◆ What you have to do
Write out, please, the lines from the beginning of the material to the line with "those of Python's", including both ends and nothing else.

◆ Material shown

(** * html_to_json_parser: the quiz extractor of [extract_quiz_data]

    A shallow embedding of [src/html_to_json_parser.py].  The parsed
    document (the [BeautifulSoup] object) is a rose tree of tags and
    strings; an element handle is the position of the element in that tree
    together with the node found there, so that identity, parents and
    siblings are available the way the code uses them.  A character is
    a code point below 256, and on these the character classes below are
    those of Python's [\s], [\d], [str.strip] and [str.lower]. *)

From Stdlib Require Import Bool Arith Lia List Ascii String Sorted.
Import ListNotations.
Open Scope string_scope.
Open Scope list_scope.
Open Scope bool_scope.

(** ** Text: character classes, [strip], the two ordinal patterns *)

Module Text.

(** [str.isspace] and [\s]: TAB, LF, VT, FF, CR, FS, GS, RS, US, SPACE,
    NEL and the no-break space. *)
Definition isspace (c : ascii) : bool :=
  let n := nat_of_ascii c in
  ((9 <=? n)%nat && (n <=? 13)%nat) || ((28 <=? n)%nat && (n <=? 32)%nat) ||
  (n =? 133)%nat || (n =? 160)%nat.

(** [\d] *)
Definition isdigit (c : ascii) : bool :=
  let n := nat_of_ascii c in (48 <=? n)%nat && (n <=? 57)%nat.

◆ Exercise response
(** * html_to_json_parser: the quiz extractor of [extract_quiz_data]

    A shallow embedding of [src/html_to_json_parser.py].  The parsed
    document (the [BeautifulSoup] object) is a rose tree of tags and
    strings; an element handle is the position of the element in that tree
    together with the node found there, so that identity, parents and
    siblings are available the way the code uses them.  A character is
    a code point below 256, and on these the character classes below are
    those of Python's [\s], [\d], [str.strip] and [str.lower]. *)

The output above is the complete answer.